SDB Dataset Description

Assembler descriptions for RDF Datasets and individual models are built from Store Descriptions. A dataset assembler just points to the store to use; a model assembler points to the store and identifies the model within the store to use (or use the default model).

Datatsets

The example below creates an in-memory store implemented by HSQLDB.

@prefix rdfs:   <http://www.w3.org/2000/01/rdf-schema#> .
@prefix rdf:    <http://www.w3.org/1999/02/22-rdf-syntax-ns#> .
@prefix xsd:    <http://www.w3.org/2001/XMLSchema#> .

@prefix ja:     <http://jena.hpl.hp.com/2005/11/Assembler#> .
@prefix sdb:    <http://jena.hpl.hp.com/2007/sdb#> .

[] ja:loadClass "com.hp.hpl.jena.sdb.SDB" .

sdb:DatasetStore rdfs:subClassOf ja:RDFDataset .

<#dataset> rdf:type sdb:DatasetStore ;
    sdb:store <#store> .

<#store> rdf:type sdb:Store ;
   ...
   .

A dataset description for SDB is identical to a store description, except the rdf:type is sdb:DatasetStore. A different kind of Java object is created.

Models

To assemble a particular model in a store, especially to work with at the API level rather than at the query level, the following can be added to an assembler description:

# Default graph
<#myModel1> rdf:type sdb:Model ;
    sdb:dataset <#dataset> .

# Named graph
<#myModel2> rdf:type sdb:Model ;
    sdb:namedGraph   data:graph1 ;
    sdb:dataset <#dataset> .

There can several model descriptions in the same file, referring to the same SDB dataset, or to different ones.

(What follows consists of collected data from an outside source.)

Lemma adjacentb_spec x y : adjacentb revs x y = true ↔ adjacent revs x y.
Proof.
  unfold adjacentb, adjacent. split.
  - destruct (list_index x revs) as [p|] eqn:Hp; [|done].
    intros Hy%bool_decide_eq_true. exists p.
    split; [by apply list_index_lookup | done].
  - intros (p & Hx & Hy).
    rewrite (list_index_NoDup _ _ _ revs_NoDup Hx).
    by apply bool_decide_eq_true.
Qed.

Lemma adjacent_at cur x y :
  revs !! cur = Some x → adjacent revs x y ↔ revs !! (cur + 1) = Some y.
Proof.
  intros Hx. split.
  - intros (p & Hp & Hy).
    by rewrite (NoDup_lookup _ _ _ _ revs_NoDup Hx Hp).
  - intros Hy. by exists cur.
Qed.

Lemma list_index_drop cur j y :
  revs !! (cur + j) = Some y → list_index y (drop cur revs) = Some j.
Proof.
  intros Hy. apply list_index_NoDup.
  - eapply sublist_NoDup; [done | apply sublist_drop].
  - by rewrite lookup_drop.
Qed.

(** Where the next selected revision sits, for a selection that follows
    the order of [revs]. *)
Lemma sublist_next cur y rest :
  y :: rest `sublist_of` drop (S cur) revs →
  ∃ j, revs !! (S cur + j) = Some y ∧
       rest `sublist_of` drop (S (S cur + j)) revs.
Proof.
  intros (k1 & k2 & Hdrop & Hrest)%sublist_cons_l.
  exists (List.length k1). split.
  - rewrite <- lookup_drop, Hdrop. by apply list_lookup_middle.
  - replace (S (S cur + List.length k1))
      with (S cur + S (List.length k1)) by lia.
    rewrite <- drop_drop, Hdrop.
    change (y :: k2) with ([y] ++ k2). rewrite app_assoc.
    rewrite drop_app_length'; [done|]. rewrite length_app. simpl. lia.
Qed.

Lemma insert_last {A} (init : list A) (u v : A) :
  <[List.length init := v]> (init ++ [u]) = init ++ [v].
Proof.
  rewrite insert_app_r_alt by lia. by rewrite Nat.sub_diag.
Qed.

(** The loop, started in the middle of a run [pre ++ [x]], ends with the
    runs of the specification appended to what it had. *)
Lemma group_loop_runs rest :
  ∀ init pre x cur,
    revs !! cur = Some x →
    rest `sublist_of` drop (S cur) revs →
    ∃ g, group_loop revs
           (Grouping cur (init ++ [pre ++ [x]]) (List.length init)) rest = Ok g ∧
         patches_to_export g =
         init ++ (pre ++ (runs_from revs x rest).1) :: (runs_from revs x rest).2.
Proof.
  induction rest as [|y rest IH]; intros init pre x cur Hx Hsub.
  - eexists. split; [done|]. done.
  - destruct (sublist_next _ _ _ Hsub) as (j & Hy & Hrest).
    cbn [group_loop]. unfold group_step. cbn [cur_master_idx patches_to_export patchset_idx].
    rewrite (list_index_drop cur (S j) y) by (by rewrite <- Hy; f_equal; lia).
    cbn [runs_from]. destruct (runs_from revs y rest) as [r rs] eqn:Hruns.
    case_bool_decide as Hnext.
    + assert (j = 0) as -> by lia.
      assert (adjacentb revs x y = true) as ->.
      { apply adjacentb_spec, (adjacent_at cur); [done|].
        rewrite <- Hy. f_equal. lia. }
      rewrite list_lookup_middle by done. rewrite insert_last.
      cbn [mbind outcome_bind].
      destruct (IH init (pre ++ [x]) y (cur + 1)) as (g & Hloop & Hg).
      { rewrite <- Hy. f_equal. lia. }
      { by replace (S (cur + 1)) with (S (S cur + 0)) by lia. }
      exists g. split; [done|]. rewrite Hg, Hruns. cbn [fst snd].
      by rewrite <- app_assoc.
    + assert (adjacentb revs x y = false) as ->.
      { apply not_true_iff_false. rewrite adjacentb_spec, (adjacent_at cur) by done.
        intros Hy'. assert (cur + 1 = S cur + j); [|lia].
        by eapply NoDup_lookup. }
      cbn [mbind outcome_bind].
      destruct (IH (init ++ [pre ++ [x]]) [] y (S j + cur)) as (g & Hloop & Hg).
      { rewrite <- Hy. f_equal. lia. }
      { by replace (S (S j + cur)) with (S (S cur + j)) by lia. }
      exists g. split.
      * rewrite <- Hloop. do 2 f_equal. rewrite length_app. simpl. done.
      * rewrite Hg, Hruns. cbn [fst snd app]. by rewrite <- app_assoc.
Qed.

(** The runs of the specification partition the selection into non-empty
    contiguous runs, none of which the next one could extend. *)
Lemma runs_from_spec rest :
  ∀ x, let '(r, rs) := runs_from revs x rest in
       List.concat (r :: rs) = x :: rest ∧
       head r = Some x ∧
       Forall (λ run, run ≠ []) rs ∧
       Forall (contiguous revs) (r :: rs) ∧
       maximal revs (r :: rs).
Proof.
  induction rest as [|y rest IH]; intros x.
  - simpl. split_and!; try done. repeat constructor.
  - cbn [runs_from]. specialize (IH y).
    destruct (runs_from revs y rest) as [r rs].
    destruct IH as (Hcat & Hhead & Hne & Hcont & Hmax).
    apply Forall_cons in Hcont as [Hr Hrs].
    destruct r as [|y' r]; [done|]. injection Hhead as ->.
    destruct (adjacentb revs x y) eqn:Hadj.
    + apply adjacentb_spec in Hadj. split_and!; try done.
      * simpl in *. by rewrite Hcat.
      * constructor; [|done]. by split.
    + split_and!; try done.
      * simpl in *. by rewrite Hcat.
      * by constructor.
      * constructor; [done|]. by constructor.
      * split; [|done]. intros a b [= <-] [= <-].
        rewrite <- adjacentb_spec. by rewrite Hadj.
Qed.

Lemma group_patchsets_runs x rest :
  x :: rest `sublist_of` revs →
  group_patchsets (x :: rest) revs =
  Ok ((runs_from revs x rest).1 :: (runs_from revs x rest).2).
Proof.
  intros (k1 & k2 & Hrevs & Hrest)%sublist_cons_l.
  assert (revs !! List.length k1 = Some x) as Hx.
  { rewrite Hrevs. by apply list_lookup_middle. }
  cbn [group_patchsets]. rewrite (list_index_NoDup _ _ _ revs_NoDup Hx).
  destruct (group_loop_runs rest [] [] x (List.length k1)) as (g & Hloop & Hg).
  - done.
  - rewrite Hrevs. change (x :: k2) with ([x] ++ k2). rewrite app_assoc.
    rewrite drop_app_length'; [done|]. rewrite length_app. simpl. lia.
  - cbn [app List.length] in Hloop. rewrite Hloop.
    cbn [mbind outcome_bind mret outcome_ret]. by rewrite Hg.
Qed.

End Grouping.

(** C3: for a non-empty selection that follows the order of a duplicate-free
    revision list, the grouping returns runs that partition the selection in
    order, none empty; neighbours inside a run are neighbours in [revs], and
    the last revision of a run is never followed in [revs] by the first of
    the next run.  In particular, selecting [r1; r2; r4] out of
    [r1; r2; r3; r4; r5] gives the runs [r1; r2] and [r4]. *)
Theorem group_patchsets_maximal_runs :
  (∀ to_export revs : list string,
     to_export ≠ [] →
     NoDup revs →
     to_export `sublist_of` revs →
     ∃ runs, group_patchsets to_export revs = Ok runs ∧
             List.concat runs = to_export ∧
             Forall (λ run, run ≠ []) runs ∧
             Forall (contiguous revs) runs ∧
             maximal revs runs) ∧
  (∀ r1 r2 r3 r4 r5 : string,
     NoDup [r1; r2; r3; r4; r5] →
     group_patchsets [r1; r2; r4] [r1; r2; r3; r4; r5] =
     Ok [[r1; r2]; [r4]]).
Proof.
  split.
  - intros [|x rest] revs Hne Hnd Hsub; [done|].
    eexists. split; [by apply group_patchsets_runs|].
    pose proof (runs_from_spec revs Hnd rest x) as Hspec.
    destruct (runs_from revs x rest) as [r rs].
    destruct Hspec as (Hcat & Hhead & Hrs & Hcont & Hmax). cbn [fst snd].
    split_and!; try done. constructor; [by destruct r | done].
  - intros r1 r2 r3 r4 r5 Hnd.
    rewrite group_patchsets_runs; [|done|].
    + cbn [runs_from].
      assert (adjacentb [r1; r2; r3; r4; r5] r2 r4 = false) as ->.
      { apply not_true_iff_false.
        rewrite (adjacentb_spec _ Hnd), (adjacent_at _ Hnd 1) by done.
        intros [= <-]. by pose proof (NoDup_lookup _ 2 3 r3 Hnd eq_refl eq_refl). }
      assert (adjacentb [r1; r2; r3; r4; r5] r1 r2 = true) as ->; [|done].
      by apply (adjacentb_spec _ Hnd), (adjacent_at _ Hnd 0).
    + do 2 apply sublist_skip. apply sublist_cons.
      apply sublist_skip, sublist_nil_l.
Qed.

The Jena assembler interface enables different items to be picked out.

Note that creating a general (ARQ) dataset from models/graph inside an SDB store is not the same as using a datase which is the query interface to the store. It is the the dataset for the store that triggers full SPARQL to SQL translation, not a model.